The 1st picture IS the plate(heat sink) with the diodes John. The male flat blades you see sticking out are the positive anodes of the little round diodes encased in each end of the plastic piece. The negative sides are flat and bare and just rest against the heat sink that the plastic piece is riveted to. That is how they kept pressure against the heat sink is with just one rivet and that cheap piece of plastic. Pretty darn poor. Then there is a clear goop(like the heat sink grease that was mentioned to use) that was applied between the diodes and the heat sink.
If one could take the diodes out of the plastic case they are in, they would look just like the bolt style diode but with the bolt sliced off and pressed against the heat sink instead of being bolted on to the heat sink. And the blades(anodes) are bent over to one side rather than left sticking straight up as the blade(anode) on the bolt on diode is. Look carefully at the plastic piece again and see the raised flat line on each end that goes across the middle above each diode. That line is where one would normally see the anodes sticking up through the plastic.

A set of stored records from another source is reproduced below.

Lemma rewrite_message_off_clean (msg : json) (o : jsobj) :
  markers_non_ascii m = true ->
  message_ok msg = true ->
  message_clean m msg = true ->
  rewrite_message H m false [] msg = Normal o ->
  free_of m (content_text o) = true.
Proof.
  intros Na Ok C E. apply free_of_spec. intros tok Ht.
  assert (non_ascii tok = true) as N.
  { unfold markers_non_ascii in Na. rewrite forallb_forall in Na. now apply Na. }
  assert (forall s, In s (message_texts msg) -> Free tok s) as F.
  { intros s Hs. now apply (message_clean_Free msg tok s C). }
  assert (Free tok (text_of (read msg k_content))) as Fc.
  { apply F. now left. }
  assert (tok <> []) as Ne.
  { intros ->. apply Fc. exists [], (text_of (read msg k_content)). reflexivity. }
  fold (Free tok (content_text o)).
  destruct (rewrite_message_off H m msg Ok)
    as [[_ E']|[[_ E']|[(_ & _ & E')|(_ & _ & o' & -> & E' & _ & _)]]];
    rewrite E' in E; injection E as <-.
  - (* a tool result *)
    rewrite content_text_message. unfold result_note.
    change (Free tok ([] ++ lit "[Tool result: "
                      ++ (result_name msg ++ (lit "]" ++ [LF])
                          ++ text_of (read msg k_content)))).
    apply Free_sep; [exact N|reflexivity|discriminate|now apply Free_nil|].
    apply Free_sep; [exact N|reflexivity|discriminate| |exact Fc].
    unfold result_name.
    destruct (nonempty (text_of (read msg k_name))).
    { apply F. right. now left. }
    destruct (nonempty (text_of (read msg (Key (lit "tool_call_id"))))).
    { apply F. right. right. now left. }
    now apply Free_ascii.
  - (* an assistant message with calls *)
    rewrite content_text_message. unfold calls_note.
    change (Free tok (text_of (read msg k_content)
                      ++ (NLNL ++ lit "[Called tools: ")
                      ++ (join (lit ", ") (called_names msg) ++ lit "]" ++ []))).
    apply Free_sep; [exact N|reflexivity|discriminate|exact Fc|].
    apply Free_sep; [exact N|reflexivity|discriminate| |now apply Free_nil].
    apply Free_join; [exact N|exact Ne|].
    apply Forall_forall. intros n Hn. apply F. now apply called_names_texts.
  - rewrite content_text_message. exact Fc.
  - exact Fc.
Qed.

(** The join of two messages without structured tool fields is such a
    message. *)
Lemma plain_join (a b : jsobj) :
  plain_message a = true -> plain_message b = true ->
  plain_message
    (obj_set (lit "content")
       (JStr (or_empty H (obj_get (lit "content") a) ++ NLNL
              ++ or_empty H (obj_get (lit "content") b)))
       a) = true.
Proof.
  intros Pa Pb. unfold plain_message in Pa |- *.
  apply andb_true_iff in Pa as [Pa Ra]. apply andb_true_iff in Pa as [Ca Ta].
  rewrite obj_get_set_same.
  rewrite !obj_get_set_other by (intro X; vm_compute in X; discriminate).
  now rewrite Ta, Ra.
Qed.

(** The join of two such messages without delimiter token is such a
    message. *)
Lemma plain_clean_join (a b : jsobj) :
  markers_non_ascii m = true ->
  plain_message a = true /\ free_of m (content_text a) = true ->
  plain_message b = true /\ free_of m (content_text b) = true ->
  plain_message
    (obj_set (lit "content")
       (JStr (or_empty H (obj_get (lit "content") a) ++ NLNL
              ++ or_empty H (obj_get (lit "content") b)))
       a) = true
  /\ free_of m
       (content_text
          (obj_set (lit "content")
             (JStr (or_empty H (obj_get (lit "content") a) ++ NLNL
                    ++ or_empty H (obj_get (lit "content") b)))
             a)) = true.
Proof.
  intros Na [Pa Fa] [Pb Fb].
  unfold plain_message in Pa, Pb |- *.
  apply andb_true_iff in Pa as [Pa Ra]. apply andb_true_iff in Pa as [Ca Ta].
  apply andb_true_iff in Pb as [Pb Rb]. apply andb_true_iff in Pb as [Cb Tb].
  unfold content_text.
  rewrite obj_get_set_same.
  rewrite !obj_get_set_other by (intro X; vm_compute in X; discriminate).
  rewrite Ta, Ra. split; [reflexivity|].
  rewrite (or_empty_text_of H _ Ca), (or_empty_text_of H _ Cb).
  apply free_of_spec. intros tok Ht.
  assert (non_ascii tok = true) as N.
  { unfold markers_non_ascii in Na. rewrite forallb_forall in Na. now apply Na. }
  apply Free_sep; [exact N|reflexivity|discriminate| |].
  - now apply (proj1 (free_of_spec m _) Fa).
  - now apply (proj1 (free_of_spec m _) Fb).
Qed.

End HistoryOffClean.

So all in all, rather than just take two diodes and bolt them on the heat sink and be done with it, this outfit chose to shove two poor little defenseless diodes in that stupid piece of plastic and put one cheap rivet through it to hold the diodes against the heat sink.

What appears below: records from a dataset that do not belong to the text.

(** C9 as amended: the department keys that are array indices come first,
    in ascending numeric order; the other keys follow in the order in which
    the input first files under them; each department's array holds the
    items filed under it, in input order, none dropped, none merged in from
    another department.  With no array-index name among the departments,
    the keys are in first-encounter order throughout. *)
Theorem department_order openings jobMap :
  restructureOpenings Date_parse now openings = Normal jobMap ->
  exists indexed,
    keys jobMap =
      indexed ++
      first_seen []
        (filter (fun d => negb (is_index d))
           (map fst (flat_map (produced Date_parse now)
                       (Req.jobRequisitions openings)))) /\
    StronglySorted (fun a b => (index_of a < index_of b)%N) indexed /\
    (forall d,
        In d indexed <->
        is_index d = true /\
        In d (map fst (flat_map (produced Date_parse now)
                         (Req.jobRequisitions openings)))) /\
    (forall d arr,
        In (d, arr) (entries jobMap) ->
        arr <> [] /\
        arr = map snd
                (filter (filed_under d)
                   (flat_map (produced Date_parse now)
                      (Req.jobRequisitions openings)))) /\
    ((forall d,
         In d (map fst (flat_map (produced Date_parse now)
                          (Req.jobRequisitions openings))) ->
         is_index d = false) ->
     keys jobMap =
       first_seen []
         (map fst (flat_map (produced Date_parse now)
                     (Req.jobRequisitions openings)))).
Proof.
  intros Hrun. apply restructureOpenings_Normal in Hrun.
  set (filed := flat_map (produced Date_parse now)
                  (Req.jobRequisitions openings)) in *.
  assert (Hnames : map fst jobMap = first_seen [] (map fst filed)).
  { subst jobMap. now rewrite names_filed. }
  destruct (first_seen_NoDup [] (map fst filed)) as [Hnd Hmem].
  rewrite <- Hnames in Hnd, Hmem.
  set (idx := fun e : string * list Opn.Item => is_index (fst e)).
  assert (Hperm : Permutation (map fst (sort_by_index (filter idx jobMap)))
                              (filter is_index (map fst jobMap))).
  { rewrite <- (map_fst_filter is_index). apply Permutation_map.
    apply sort_by_index_perm. }
  assert (Hin : forall d, In d (map fst (sort_by_index (filter idx jobMap)))
                          <-> is_index d = true /\ In d (map fst filed)).
  { intros d. split.
    - intros H. apply (Permutation_in _ Hperm) in H.
      apply filter_In in H. rewrite Hmem in H. tauto.
    - intros [Hi Hd]. apply (Permutation_in _ (Permutation_sym Hperm)).
      apply filter_In. rewrite Hmem. tauto. }
  assert (Hkeys : keys jobMap =
            map fst (sort_by_index (filter idx jobMap)) ++
            first_seen []
              (filter (fun d => negb (is_index d)) (map fst filed))).
  { unfold keys, entries. rewrite map_app. f_equal.
    rewrite (map_fst_filter (fun d => negb (is_index d))), Hnames.
    apply first_seen_filter. }
  exists (map fst (sort_by_index (filter idx jobMap))).
  split; [exact Hkeys|]. split; [|split; [exact Hin|split]].
  - apply strictly_by_index.
    + apply Sorted_map_fst, sort_by_index_sorted.
    + apply (Permutation_NoDup (Permutation_sym Hperm)).
      now apply NoDup_filter.
    + apply Forall_forall. intros d Hd. now apply Hin in Hd.
  - intros d arr Hd.
    apply (Permutation_in _ (entries_perm jobMap)) in Hd.
    apply (In_own _ _ _ Hnd) in Hd. subst jobMap.
    rewrite own_filed in Hd. simpl in Hd.
    destruct (map snd (filter (filed_under d) filed)) as [|o os];
      [discriminate|].
    injection Hd as <-. split; [discriminate | reflexivity].
  - intros Hnone. rewrite Hkeys.
    replace (map fst (sort_by_index (filter idx jobMap)))
      with (@nil string).
    + simpl. f_equal. clear -Hnone.
      induction (map fst filed) as [|d ds IH]; simpl; [reflexivity|].
      rewrite (Hnone d (or_introl eq_refl)). simpl. f_equal.
      apply IH. intros x Hx. apply Hnone. now right.
    + symmetry.
      destruct (map fst (sort_by_index (filter idx jobMap))) as [|d ds];
        [reflexivity|].
      destruct (proj1 (Hin d) (or_introl eq_refl)) as [Hi Hd].
      rewrite (Hnone d Hd) in Hi. discriminate.
Qed.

I have to say, it lasted 27 years anyway.

As to where this heat sink is positioned. Notice that I am holding the heat sink/diodes in the 1st picture. The unit is position exactly how it goes in the case, just by lowering it down in. It is directly above where it mounts in the case. Notice the plastic buffers in the heat sink. The heat sink is simply bolted to the back of the case and the buffers keep it away from the back of the case. The two yellow wires from the transformer connect to the diodes. The center black wire goes to the circuit board and the red wire from the circuit board connects to blade riveted on the heat sink.

I will probably never find replacements like these. So I will have to use 2 bolt ons and make them work in the space that's available.

By the way, on either Greg Elmassium's site or George Schreyer's site is a schematic of these Ultima 10amp power supplies.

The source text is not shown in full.